EXERCISE DIRECTIONS
Repeat the lines from the line with "(** On a remount" to the line with "Z.testbit (Z.lor (Z.land" in the listing below, keeping both end lines and adding nothing.

━━━━━ MATERIAL FOR THIS TASK ━━━━━

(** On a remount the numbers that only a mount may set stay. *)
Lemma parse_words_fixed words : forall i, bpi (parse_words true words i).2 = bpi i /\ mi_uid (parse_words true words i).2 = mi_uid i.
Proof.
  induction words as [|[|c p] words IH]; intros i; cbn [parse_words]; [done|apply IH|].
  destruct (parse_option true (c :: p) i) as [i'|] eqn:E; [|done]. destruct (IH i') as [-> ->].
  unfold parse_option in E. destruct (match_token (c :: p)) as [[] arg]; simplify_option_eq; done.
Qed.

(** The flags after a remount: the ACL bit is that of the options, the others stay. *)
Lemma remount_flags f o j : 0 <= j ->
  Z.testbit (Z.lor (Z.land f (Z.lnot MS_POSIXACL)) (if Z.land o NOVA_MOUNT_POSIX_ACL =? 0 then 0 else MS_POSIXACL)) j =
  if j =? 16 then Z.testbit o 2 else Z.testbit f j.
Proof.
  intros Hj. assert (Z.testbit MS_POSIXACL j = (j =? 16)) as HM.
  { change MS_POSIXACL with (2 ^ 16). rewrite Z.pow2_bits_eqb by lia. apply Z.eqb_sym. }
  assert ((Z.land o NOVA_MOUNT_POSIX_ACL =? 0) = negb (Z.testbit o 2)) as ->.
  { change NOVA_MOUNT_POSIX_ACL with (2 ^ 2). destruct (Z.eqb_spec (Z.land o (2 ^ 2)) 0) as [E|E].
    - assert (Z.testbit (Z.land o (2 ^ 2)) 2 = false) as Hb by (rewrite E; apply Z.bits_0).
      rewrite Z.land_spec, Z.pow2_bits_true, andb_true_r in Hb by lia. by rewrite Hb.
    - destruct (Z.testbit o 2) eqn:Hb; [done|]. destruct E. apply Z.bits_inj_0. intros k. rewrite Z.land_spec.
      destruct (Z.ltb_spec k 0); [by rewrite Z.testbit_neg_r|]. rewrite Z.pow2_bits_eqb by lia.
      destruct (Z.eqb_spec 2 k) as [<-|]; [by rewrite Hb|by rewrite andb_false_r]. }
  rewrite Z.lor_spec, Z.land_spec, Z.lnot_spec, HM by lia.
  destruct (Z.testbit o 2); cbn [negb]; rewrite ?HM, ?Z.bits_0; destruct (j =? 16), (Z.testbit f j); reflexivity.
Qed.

━━━━━
━━━━━ MATERIAL FOR THIS TASK ━━━━━

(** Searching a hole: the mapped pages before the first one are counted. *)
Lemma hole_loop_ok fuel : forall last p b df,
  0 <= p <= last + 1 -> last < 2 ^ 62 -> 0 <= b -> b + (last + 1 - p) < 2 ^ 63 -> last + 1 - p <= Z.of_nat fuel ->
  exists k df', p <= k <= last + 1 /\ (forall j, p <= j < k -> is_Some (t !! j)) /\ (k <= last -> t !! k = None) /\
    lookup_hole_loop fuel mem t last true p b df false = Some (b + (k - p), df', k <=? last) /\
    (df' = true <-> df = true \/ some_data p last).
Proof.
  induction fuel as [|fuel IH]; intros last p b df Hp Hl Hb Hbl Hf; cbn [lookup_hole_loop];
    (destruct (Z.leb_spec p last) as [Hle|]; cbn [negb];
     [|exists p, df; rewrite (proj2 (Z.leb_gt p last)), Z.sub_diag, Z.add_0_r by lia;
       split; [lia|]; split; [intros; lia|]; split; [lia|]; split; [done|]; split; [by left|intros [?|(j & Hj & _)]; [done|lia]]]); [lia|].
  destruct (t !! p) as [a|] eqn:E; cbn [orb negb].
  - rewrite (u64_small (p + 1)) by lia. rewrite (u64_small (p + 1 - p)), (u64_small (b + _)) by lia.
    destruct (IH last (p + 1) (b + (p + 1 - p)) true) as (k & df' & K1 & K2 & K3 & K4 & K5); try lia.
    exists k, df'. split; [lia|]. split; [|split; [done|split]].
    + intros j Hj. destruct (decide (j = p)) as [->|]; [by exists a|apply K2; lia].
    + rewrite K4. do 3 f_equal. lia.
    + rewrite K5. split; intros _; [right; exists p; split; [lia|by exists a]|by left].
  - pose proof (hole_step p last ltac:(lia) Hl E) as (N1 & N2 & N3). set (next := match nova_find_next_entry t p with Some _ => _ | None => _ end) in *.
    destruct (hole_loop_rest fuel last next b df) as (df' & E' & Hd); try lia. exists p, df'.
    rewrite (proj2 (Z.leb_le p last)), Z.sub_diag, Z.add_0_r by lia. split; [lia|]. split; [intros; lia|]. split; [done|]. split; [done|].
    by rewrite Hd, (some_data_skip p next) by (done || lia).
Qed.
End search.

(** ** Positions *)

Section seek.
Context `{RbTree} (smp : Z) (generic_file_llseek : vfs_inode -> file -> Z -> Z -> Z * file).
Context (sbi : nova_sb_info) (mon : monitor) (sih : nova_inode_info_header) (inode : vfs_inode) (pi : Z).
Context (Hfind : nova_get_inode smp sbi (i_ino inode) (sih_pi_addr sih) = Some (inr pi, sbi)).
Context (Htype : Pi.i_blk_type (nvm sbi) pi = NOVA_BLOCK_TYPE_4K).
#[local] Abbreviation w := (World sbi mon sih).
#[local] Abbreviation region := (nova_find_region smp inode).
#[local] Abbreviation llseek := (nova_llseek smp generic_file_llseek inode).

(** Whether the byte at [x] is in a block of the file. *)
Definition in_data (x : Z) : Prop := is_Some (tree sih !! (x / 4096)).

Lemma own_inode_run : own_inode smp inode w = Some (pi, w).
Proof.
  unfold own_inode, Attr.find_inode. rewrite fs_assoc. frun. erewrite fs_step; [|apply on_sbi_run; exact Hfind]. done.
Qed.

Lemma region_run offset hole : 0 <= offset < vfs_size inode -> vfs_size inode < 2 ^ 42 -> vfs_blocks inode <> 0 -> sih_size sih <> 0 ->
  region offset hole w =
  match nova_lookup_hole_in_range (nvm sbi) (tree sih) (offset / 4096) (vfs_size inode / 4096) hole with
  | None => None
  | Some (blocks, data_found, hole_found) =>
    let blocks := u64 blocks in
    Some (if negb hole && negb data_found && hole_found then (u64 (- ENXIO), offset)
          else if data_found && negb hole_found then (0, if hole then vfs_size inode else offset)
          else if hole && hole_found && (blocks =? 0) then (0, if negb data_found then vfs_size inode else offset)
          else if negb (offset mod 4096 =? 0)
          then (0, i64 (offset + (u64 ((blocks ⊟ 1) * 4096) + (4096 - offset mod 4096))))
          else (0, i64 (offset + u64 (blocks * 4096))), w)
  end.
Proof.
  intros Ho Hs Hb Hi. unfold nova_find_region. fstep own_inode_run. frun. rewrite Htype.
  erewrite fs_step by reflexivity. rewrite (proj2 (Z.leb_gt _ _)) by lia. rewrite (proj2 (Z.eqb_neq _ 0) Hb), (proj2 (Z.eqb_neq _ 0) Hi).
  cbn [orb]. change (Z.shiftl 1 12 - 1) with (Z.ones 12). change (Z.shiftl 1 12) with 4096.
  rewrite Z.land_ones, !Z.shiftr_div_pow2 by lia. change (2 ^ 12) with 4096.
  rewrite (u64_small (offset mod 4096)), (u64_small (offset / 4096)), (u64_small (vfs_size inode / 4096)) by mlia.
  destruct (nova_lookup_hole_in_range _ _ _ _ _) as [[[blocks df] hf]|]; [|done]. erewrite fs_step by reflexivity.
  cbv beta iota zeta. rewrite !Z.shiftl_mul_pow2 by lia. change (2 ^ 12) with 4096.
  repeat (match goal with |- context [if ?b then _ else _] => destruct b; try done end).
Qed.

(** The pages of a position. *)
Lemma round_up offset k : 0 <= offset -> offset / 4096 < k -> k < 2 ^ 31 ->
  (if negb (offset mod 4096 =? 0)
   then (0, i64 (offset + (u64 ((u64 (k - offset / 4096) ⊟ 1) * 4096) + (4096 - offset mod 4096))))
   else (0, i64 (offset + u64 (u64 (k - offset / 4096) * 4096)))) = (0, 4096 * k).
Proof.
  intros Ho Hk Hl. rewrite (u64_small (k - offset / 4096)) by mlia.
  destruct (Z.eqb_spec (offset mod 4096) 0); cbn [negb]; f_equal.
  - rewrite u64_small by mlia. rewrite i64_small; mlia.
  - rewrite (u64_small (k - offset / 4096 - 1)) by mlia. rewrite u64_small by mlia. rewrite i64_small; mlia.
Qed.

━━━━━
━━━━━ MATERIAL FOR THIS TASK ━━━━━

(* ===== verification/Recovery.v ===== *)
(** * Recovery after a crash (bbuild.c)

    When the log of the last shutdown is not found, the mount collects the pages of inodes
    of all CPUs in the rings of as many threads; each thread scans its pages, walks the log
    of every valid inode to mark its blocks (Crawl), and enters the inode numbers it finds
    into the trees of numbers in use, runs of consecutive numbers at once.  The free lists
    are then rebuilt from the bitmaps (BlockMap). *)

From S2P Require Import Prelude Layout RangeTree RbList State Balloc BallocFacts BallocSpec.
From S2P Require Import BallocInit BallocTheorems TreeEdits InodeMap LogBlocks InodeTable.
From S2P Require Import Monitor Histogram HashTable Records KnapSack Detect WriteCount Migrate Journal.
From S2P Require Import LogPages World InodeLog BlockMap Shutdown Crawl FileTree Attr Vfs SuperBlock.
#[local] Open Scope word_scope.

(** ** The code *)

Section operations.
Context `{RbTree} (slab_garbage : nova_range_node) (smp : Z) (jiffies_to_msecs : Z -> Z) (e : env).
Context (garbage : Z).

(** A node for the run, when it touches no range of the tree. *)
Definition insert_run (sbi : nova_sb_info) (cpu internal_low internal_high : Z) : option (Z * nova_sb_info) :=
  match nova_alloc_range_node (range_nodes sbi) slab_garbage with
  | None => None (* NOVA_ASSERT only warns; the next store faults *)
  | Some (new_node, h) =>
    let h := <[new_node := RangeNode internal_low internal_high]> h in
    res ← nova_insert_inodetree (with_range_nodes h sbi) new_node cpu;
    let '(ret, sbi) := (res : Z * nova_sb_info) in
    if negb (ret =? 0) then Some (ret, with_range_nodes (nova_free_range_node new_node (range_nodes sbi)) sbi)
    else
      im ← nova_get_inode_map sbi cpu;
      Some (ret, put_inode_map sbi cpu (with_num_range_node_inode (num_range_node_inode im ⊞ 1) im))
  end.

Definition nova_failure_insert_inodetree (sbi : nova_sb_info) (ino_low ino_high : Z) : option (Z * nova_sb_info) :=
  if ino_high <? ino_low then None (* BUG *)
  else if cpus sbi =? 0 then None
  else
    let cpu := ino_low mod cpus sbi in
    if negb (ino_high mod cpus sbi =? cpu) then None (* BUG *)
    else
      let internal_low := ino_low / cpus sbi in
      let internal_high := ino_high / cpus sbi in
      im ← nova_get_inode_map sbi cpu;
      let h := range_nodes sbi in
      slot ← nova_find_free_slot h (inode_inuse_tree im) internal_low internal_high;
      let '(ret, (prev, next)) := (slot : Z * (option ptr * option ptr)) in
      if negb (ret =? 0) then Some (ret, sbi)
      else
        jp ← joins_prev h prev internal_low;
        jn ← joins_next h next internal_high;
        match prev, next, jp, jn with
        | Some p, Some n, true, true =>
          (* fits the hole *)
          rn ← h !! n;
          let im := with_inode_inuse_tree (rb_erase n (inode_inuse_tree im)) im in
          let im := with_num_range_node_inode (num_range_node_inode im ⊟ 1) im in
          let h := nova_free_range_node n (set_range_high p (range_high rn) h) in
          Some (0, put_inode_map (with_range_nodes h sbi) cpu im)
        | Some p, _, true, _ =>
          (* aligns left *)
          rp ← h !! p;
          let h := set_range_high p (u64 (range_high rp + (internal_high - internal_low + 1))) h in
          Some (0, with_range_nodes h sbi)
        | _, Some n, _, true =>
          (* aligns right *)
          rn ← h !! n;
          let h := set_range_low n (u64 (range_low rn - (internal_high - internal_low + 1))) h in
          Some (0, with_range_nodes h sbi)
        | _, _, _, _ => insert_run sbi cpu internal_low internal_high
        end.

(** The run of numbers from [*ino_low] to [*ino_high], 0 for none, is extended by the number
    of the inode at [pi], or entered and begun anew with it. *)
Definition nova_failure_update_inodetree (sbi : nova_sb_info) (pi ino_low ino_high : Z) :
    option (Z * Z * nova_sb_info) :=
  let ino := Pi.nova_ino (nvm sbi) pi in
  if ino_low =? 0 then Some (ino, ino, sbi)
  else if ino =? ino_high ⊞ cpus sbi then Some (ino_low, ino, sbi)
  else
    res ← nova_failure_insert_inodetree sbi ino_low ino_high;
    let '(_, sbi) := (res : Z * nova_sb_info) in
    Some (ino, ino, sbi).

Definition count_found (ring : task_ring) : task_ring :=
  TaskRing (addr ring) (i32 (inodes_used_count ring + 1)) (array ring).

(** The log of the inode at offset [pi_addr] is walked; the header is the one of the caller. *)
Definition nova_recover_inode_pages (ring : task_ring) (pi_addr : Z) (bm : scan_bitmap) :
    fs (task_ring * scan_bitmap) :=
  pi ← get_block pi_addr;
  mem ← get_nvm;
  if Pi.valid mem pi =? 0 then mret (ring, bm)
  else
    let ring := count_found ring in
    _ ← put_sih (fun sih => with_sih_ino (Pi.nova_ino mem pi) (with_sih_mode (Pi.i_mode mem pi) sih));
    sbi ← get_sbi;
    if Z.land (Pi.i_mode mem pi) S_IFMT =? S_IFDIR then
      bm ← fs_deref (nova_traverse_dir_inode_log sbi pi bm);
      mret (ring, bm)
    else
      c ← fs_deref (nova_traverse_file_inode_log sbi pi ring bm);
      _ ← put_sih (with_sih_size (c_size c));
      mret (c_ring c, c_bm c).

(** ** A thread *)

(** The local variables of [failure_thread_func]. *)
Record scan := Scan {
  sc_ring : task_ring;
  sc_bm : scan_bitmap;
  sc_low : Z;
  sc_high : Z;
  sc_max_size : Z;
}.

━━━━━

OUTPUT OF THE EXERCISE
(** On a remount the numbers that only a mount may set stay. *)
Lemma parse_words_fixed words : forall i, bpi (parse_words true words i).2 = bpi i /\ mi_uid (parse_words true words i).2 = mi_uid i.
Proof.
  induction words as [|[|c p] words IH]; intros i; cbn [parse_words]; [done|apply IH|].
  destruct (parse_option true (c :: p) i) as [i'|] eqn:E; [|done]. destruct (IH i') as [-> ->].
  unfold parse_option in E. destruct (match_token (c :: p)) as [[] arg]; simplify_option_eq; done.
Qed.

(** The flags after a remount: the ACL bit is that of the options, the others stay. *)
Lemma remount_flags f o j : 0 <= j ->
  Z.testbit (Z.lor (Z.land f (Z.lnot MS_POSIXACL)) (if Z.land o NOVA_MOUNT_POSIX_ACL =? 0 then 0 else MS_POSIXACL)) j =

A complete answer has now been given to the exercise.